[Stored data entries]

--- START ---

(** [a * k] where [k] is a float. *)
Definition number_mul (a : number) (k : R) : number :=
  match a with
  | Float x => Float (x * k)
  | Complex re im => Complex (re * k) (im * k)
  end.

(** Round half to even, the rule of [round] on floats. *)
Definition round_half_even (x : R) : Z :=
  let f := Zfloor x in
  if Rlt_dec (x - IZR f) (1 / 2) then f
  else if Rlt_dec (1 / 2) (x - IZR f) then (f + 1)%Z
  else if Z.even f then f else (f + 1)%Z.

(** [round(a)]: an [int]; [complex] has no [__round__].  The errors of
    [round] on an infinity or a NaN have no counterpart on the reals. *)
Definition round (a : number) : outcome Z :=
  match a with
  | Float x => Returns (round_half_even x)
  | Complex _ _ => Raises TypeError
  end.

(** [round(a, ndigits)]: a float with [ndigits] decimals. *)
Definition round_ndigits (a : number) (ndigits : nat) : outcome R :=
  match a with
  | Float x => Returns (IZR (round_half_even (x * 10 ^ ndigits)) / 10 ^ ndigits)
  | Complex _ _ => Raises TypeError
  end.

(** [math.pi]: the float that the literal [3.141592653589793] denotes. *)
Definition math_pi : R := 3.141592653589793.

(** ** Data model *)

(** The [params] dict; every call site supplies all twelve keys. *)
Module Params.
Record t : Type := mk {
    payload : R;
    safety_factor : R;
    submersion_pct : R;
    diameter_in : R;
    length_ft : R;
    cone_pct : R;
    foam_density : R;
    coating_weight : R;
    water_density : R;
    cross_beam_length : R;
    num_cross_beams : Z;
    tube_weight : R
  }.
End Params.

Definition VIABLE : string := "VIABLE".
Definition INSUFFICIENT_BUOYANCY : string := "INSUFFICIENT BUOYANCY".

(** The [results] dict of [calculate_design], one field per key that
    holds a number or the status. *)
Module Results.
Record t : Type := mk {
    total_boat_weight : R;
    total_buoyant_force : R;
    actual_safety_factor : R;
    reserve_buoyancy : R;
    draft_in : R;
    volume_per_pontoon : R;
    cylinder_length : R;
    cone_length : R;
    pontoon_weight : R;
    frame_weight : R;
    total_volume_both : R;
    total_surface_area_both : R;
    total_tube_length : R;
    status : string
  }.

(** A value of the dict: a float, a string, or the formatted
    explanation, whose text is not embedded. *)
Inductive value : Type :=
  | Num (x : R)
  | Str (s : string)
  | Text.

(** The dict's items, in the order of the literal. *)
Definition items (r : t) : list (string * value) :=
    [ ("total_boat_weight", Num (total_boat_weight r));
      ("total_buoyant_force", Num (total_buoyant_force r));
      ("actual_safety_factor", Num (actual_safety_factor r));
      ("reserve_buoyancy", Num (reserve_buoyancy r));
      ("draft_in", Num (draft_in r));
      ("volume_per_pontoon", Num (volume_per_pontoon r));
      ("cylinder_length", Num (cylinder_length r));
      ("cone_length", Num (cone_length r));
      ("pontoon_weight", Num (pontoon_weight r));
      ("frame_weight", Num (frame_weight r));
      ("total_volume_both", Num (total_volume_both r));
      ("total_surface_area_both", Num (total_surface_area_both r));
      ("total_tube_length", Num (total_tube_length r));
      ("status", Str (status r));
      ("explanation", Text) ]%string.

Definition keys (r : t) : list string := map fst (items r).
End Results.

(** ** [calculate_design] *)

(** The local variables of [calculate_design], in program order. *)
Module CalculateDesign.
Section locals.
Variable params : Params.t.

(* Unpack inputs *)
Definition payload := Params.payload params.
Definition safety_factor := Params.safety_factor params.
Definition submersion_pct := Params.submersion_pct params / 100.
Definition diameter_in := Params.diameter_in params.
Definition diameter_ft := diameter_in / 12.
Definition length_ft := Params.length_ft params.
Definition cone_pct := Params.cone_pct params / 100.
Definition foam_density := Params.foam_density params.
Definition coating_weight := Params.coating_weight params.
Definition water_density := Params.water_density params.
Definition cross_beam_length := Params.cross_beam_length params.
Definition num_cross_beams := Params.num_cross_beams params.
Definition tube_weight := Params.tube_weight params.

(* 1) Pontoon geometry *)
Definition radius_ft := diameter_ft / 2.
Definition cone_length_ft := length_ft * cone_pct.
Definition cylinder_length_ft := length_ft * (1 - cone_pct).

Definition cylinder_volume :=
    3.141592653589793 * radius_ft ^ 2 * cylinder_length_ft.
Definition cone_volume :=
    (1 / 3) * 3.141592653589793 * radius_ft ^ 2 * cone_length_ft.
Definition total_volume_per_pontoon := cylinder_volume + cone_volume.
Definition total_volume_both := 2 * total_volume_per_pontoon.

(* Surface areas *)
Definition cylinder_surface_area :=
    2 * 3.141592653589793 * radius_ft * cylinder_length_ft.
Definition slant_height := sqrt (radius_ft ^ 2 + cone_length_ft ^ 2).
Definition cone_surface_area := 3.141592653589793 * radius_ft * slant_height.
Definition end_cap_area := 3.141592653589793 * radius_ft ^ 2.
Definition total_surface_area_per_pontoon :=
    cylinder_surface_area + cone_surface_area + end_cap_area.
Definition total_surface_area_both := 2 * total_surface_area_per_pontoon.

(* 2) Weight calculations *)
Definition foam_weight_per_pontoon := total_volume_per_pontoon * foam_density.
Definition coating_weight_per_pontoon :=
    total_surface_area_per_pontoon * coating_weight.
Definition pontoon_weight :=
    2 * (foam_weight_per_pontoon + coating_weight_per_pontoon).

Definition total_tube_length :=
    (IZR num_cross_beams * cross_beam_length) + (2 * length_ft).
Definition frame_weight := total_tube_length * tube_weight.

Definition total_boat_weight := payload + pontoon_weight + frame_weight.

(* 3) Buoyancy and displacement *)
Definition submerged_volume_per_pontoon :=
    total_volume_per_pontoon * submersion_pct.
Definition total_buoyant_force :=
    2 * submerged_volume_per_pontoon * water_density.

Definition required_displacement := total_boat_weight * safety_factor.

Definition draft_ft := diameter_ft * submersion_pct.

Definition actual_safety_factor : outcome R :=
    float_div total_buoyant_force total_boat_weight.
Definition reserve_buoyancy := total_buoyant_force - total_boat_weight.

(* 4) Status *)
Definition status : string :=
    if Rlt_dec total_buoyant_force required_displacement
    then INSUFFICIENT_BUOYANCY
    else VIABLE.

(* Collect results *)
Definition results : outcome Results.t :=
    asf <- actual_safety_factor ;;
    Returns {|
      Results.total_boat_weight := total_boat_weight;
      Results.total_buoyant_force := total_buoyant_force;
      Results.actual_safety_factor := asf;
      Results.reserve_buoyancy := reserve_buoyancy;
      Results.draft_in := draft_ft * 12;
      Results.volume_per_pontoon := total_volume_per_pontoon;
      Results.cylinder_length := cylinder_length_ft;
      Results.cone_length := cone_length_ft;
      Results.pontoon_weight := pontoon_weight;
      Results.frame_weight := frame_weight;
      Results.total_volume_both := total_volume_both;
      Results.total_surface_area_both := total_surface_area_both;
      Results.total_tube_length := total_tube_length;
      Results.status := status
    |}.
End locals.
End CalculateDesign.

Definition calculate_design (params : Params.t) : outcome Results.t :=
  CalculateDesign.results params.

(** ** [optimize_design] *)

Module OptimizeDesign.
Section locals.
Variable params : Params.t.

Definition payload := Params.payload params.
Definition safety_factor := Params.safety_factor params.
Definition submersion_pct := Params.submersion_pct params / 100.
Definition water_density := Params.water_density params.

Definition estimated_weight := payload * 1.4.
Definition required_disp := estimated_weight * safety_factor.
Definition required_vol_per_pontoon : outcome R :=
    float_div (required_disp / 2) (water_density * submersion_pct).

Definition diameter_ft : outcome number :=
    v <- required_vol_per_pontoon ;;
    float_pow (v / math_pi) (1 / 3).
Definition length_ft : outcome number :=
    d <- diameter_ft ;; Returns (number_mul d 4).

Definition diameter_in : outcome number :=
    d <- diameter_ft ;; Returns (number_mul d 12).

Definition result : outcome (Z * R) :=
    d <- diameter_in ;;
    l <- length_ft ;;
    new_dia <- round d ;;
    new_len <- round_ndigits l 2 ;;
    Returns (new_dia, new_len).
End locals.
End OptimizeDesign.

Definition optimize_design (params : Params.t) : outcome (Z * R) :=
  OptimizeDesign.result params.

--- END ---

[EXERCISE] Look through the entries and return each line that has the word "CalculateDesign" in it.

[OUTPUT FOR THIS EXERCISE]
Module CalculateDesign.
End CalculateDesign.
  CalculateDesign.results params.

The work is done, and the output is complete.